Me acompaña el trabajo, brutal y agotador. Me acompañan los compañeros, las risas, las anécdotas. Me acompaña el sol y mis maravillosos lentes, me acompaña el tráfico y el smog y la playa y la brisa con olor a salado y a bronceador. Me acompaña el arte y los dípticos, enfrentados y unidos. Me acompañan los reencuentros, las frases ingeniosas, la reencarnación de uno mismo en personajes ficticios y mi maravillosa cama, toda para mí. Me acompaño yo, y me abrazo con fuerza y sin dejarme ir.

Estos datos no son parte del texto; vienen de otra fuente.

Definition detect_error_type_rules (text : string) : Answer :=
  if negb (PyStr.truthy text) || negb (PyStr.truthy (PyStr.strip text))
  then (None, 0%Q, [])
  else
    let text_lower := PyStr.strip (PyStr.lower text) in
    let has_overheat :=
      any_in ["overheat"; "too hot"; "high temp"; "temperature"; "thermal";
              "heating"; "hot"; "fan"; "cooling"] text_lower in
    let has_gaming :=
      any_in ["game"; "gaming"; "valorant"; "csgo"; "pubg"; "fortnite";
              "fps"; "apex"; "league"; "dota"] text_lower in
    if has_overheat && has_gaming then
      (Some "GPU Overheat", (9 # 10)%Q,
       [("GPU Overheat", (9 # 10)%Q); ("CPU Overheat", (3 # 10)%Q)])
    else if has_overheat && negb has_gaming then
      (Some "CPU Overheat", (8 # 10)%Q,
       [("CPU Overheat", (8 # 10)%Q); ("GPU Overheat", (4 # 10)%Q)])
    else if any_in ["bsod"; "blue screen"; "stop code"; "0x000000";
                    "sad face"; "error screen"] text_lower then
      (Some "Blue Screen (BSOD)", (9 # 10)%Q,
       [("Blue Screen (BSOD)", (9 # 10)%Q);
        ("Windows Boot Failure", (3 # 10)%Q)])
    else if any_in ["no bootable device"; "boot failure"; "boot loop";
                    "cannot boot"; "won't boot"] text_lower then
      (Some "Windows Boot Failure", (85 # 100)%Q,
       [("Windows Boot Failure", (85 # 100)%Q)])
    else
      let has_power_keywords :=
        any_in ["not power"; "won't power"; "no power"; "power not";
                "power off"; "not turning on"; "won't turn on";
                "not starting"; "not booting"] text_lower in
      let has_monitor_keywords :=
        any_in ["monitor"; "display"; "screen"] text_lower in
      if has_monitor_keywords && has_power_keywords then
        (Some "PSU / Power Issue", (85 # 100)%Q,
         [("PSU / Power Issue", (85 # 100)%Q); ("RAM Upgrade", (6 # 10)%Q);
          ("No Display / No Signal", (5 # 10)%Q);
          ("Windows Boot Failure", (4 # 10)%Q)])
      else if any_in ["no signal"; "no display"; "black screen";
                      "blank screen"; "no image"] text_lower
              && negb has_power_keywords then
        (Some "No Display / No Signal", (85 # 100)%Q,
         [("No Display / No Signal", (85 # 100)%Q);
          ("Monitor Issue", (6 # 10)%Q)])
      else if any_in ["won't power"; "not power"; "no power"; "power not";
                      "won't turn on"; "not turning on"; "not starting";
                      "not booting"] text_lower
              && negb has_monitor_keywords then
        (Some "PSU / Power Issue", (85 # 100)%Q,
         [("PSU / Power Issue", (85 # 100)%Q); ("RAM Upgrade", (5 # 10)%Q);
          ("Windows Boot Failure", (4 # 10)%Q)])
      else if any_in ["restart"; "shutdown"; "turns off"; "shuts down";
                      "reboot"; "restarting"] text_lower then
        if has_gaming then
          (Some "GPU Overheat", (8 # 10)%Q,
           [("GPU Overheat", (8 # 10)%Q); ("PSU / Power Issue", (5 # 10)%Q)])
        else
          (Some "PSU / Power Issue", (75 # 100)%Q,
           [("PSU / Power Issue", (75 # 100)%Q); ("CPU Overheat", (4 # 10)%Q);
            ("RAM Upgrade", (3 # 10)%Q)])
      else if any_in ["upgrade ssd"; "add ssd"; "bigger ssd"; "1tb ssd";
                      "2tb ssd"] text_lower then
        (Some "SSD Upgrade", (9 # 10)%Q, [("SSD Upgrade", (9 # 10)%Q)])
      else if any_in ["upgrade ram"; "need ram"; "more ram"; "add ram"]
                     text_lower then
        (Some "RAM Upgrade", (9 # 10)%Q, [("RAM Upgrade", (9 # 10)%Q)])
      else if any_in ["upgrade gpu"; "new gpu"; "better gpu"] text_lower then
        (Some "GPU Upgrade", (85 # 100)%Q, [("GPU Upgrade", (85 # 100)%Q)])
      else
        let has_phone :=
          any_in ["phone"; "mobile"; "android"; "iphone"; "device"]
                 text_lower in
        let has_connect :=
          any_in ["connect"; "connecting"; "connection"; "not connecting";
                  "won't connect"; "can't connect"] text_lower in
        let has_usb := any_in ["usb"; "cable"; "wire"] text_lower in
        let has_not_recognized :=
          any_in ["not recognized"; "not detected"; "not showing";
                  "doesn't show"; "won't detect"] text_lower in
        if has_phone && (has_connect || has_not_recognized) then
          (Some "Phone Connection Issue", (9 # 10)%Q,
           [("Phone Connection Issue", (9 # 10)%Q);
            ("USB / Port Issue", (6 # 10)%Q)])
        else if has_usb && has_not_recognized then
          (Some "USB / Port Issue", (85 # 100)%Q,
           [("USB / Port Issue", (85 # 100)%Q);
            ("Phone Connection Issue", (5 # 10)%Q)])
        else (None, 0%Q, []).

(** The hybrid detector's stages with the keyword rules above as the
    legacy rule stage. *)
Definition with_legacy_rules (e : Detect.Env) : Detect.Env :=
  Detect.mkEnv (Detect.rule_based_error_type e) detect_error_type_rules
               (Detect.error_nlp_model e) (Detect.nlp_predict e).

End ErrorRules.

(** ** retrain_with_feedback.py: merging corrections *)
Module Merge.

(** A cell read by [pandas.read_csv]: its text, or [None] for NaN. *)
Definition Cell : Type := option string.

(** [astype(str)] of a cell. *)
Definition astype_str (c : Cell) : string :=
  match c with Some s => s | None => "nan" end.

(** [.astype(str).str.lower().str.strip()]. *)
Definition normalize (c : Cell) : string :=
  PyStr.strip (PyStr.lower (astype_str c)).

(** The columns read from the training file and the feedback file. *)
Record TrainingRow : Type := mkTraining {
  user_text : Cell;
  component_label : Cell
}.

Record FeedbackRow : Type := mkFeedback {
  fb_user_text : Cell;
  user_correct_label : Cell
}.

(** [dropna(subset=['user_text', 'component_label'])] and the [text]
    column. *)
Definition original_frame (rows : list TrainingRow) : list Retrain.Row :=
  flat_map
    (fun r =>
       match user_text r, component_label r with
       | Some t, Some l => [Retrain.mkRow (normalize (Some t)) l]
       | _, _ => []
       end)
    rows.

(** The label of a feedback row that carries a correction:
    [notna()] and [!= '']. *)
Definition correction (r : FeedbackRow) : option string :=
  match user_correct_label r with
  | Some l => if String.eqb l "" then None else Some l
  | None => None
  end.

Definition feedback_training (rows : list FeedbackRow) : list Retrain.Row :=
  flat_map
    (fun r =>
       match correction r with
       | Some l => [Retrain.mkRow (normalize (fb_user_text r)) l]
       | None => []
       end)
    rows.

Definition same_key (a b : Retrain.Row) : bool :=
  String.eqb (Retrain.text a) (Retrain.text b)
  && String.eqb (Retrain.component_label a) (Retrain.component_label b).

Pero sobretodo, me acompañan los sábados de mala, mala música y los domingos por la noche, la visita de los prójimos, las conversaciones sin un hola ni un adiós, las sonrisas cómplices de una soledad mutua y compartida, las sinceridades desprevenidas, raras, pero bonitas. En una soledad así, es imposible no sentirse completa.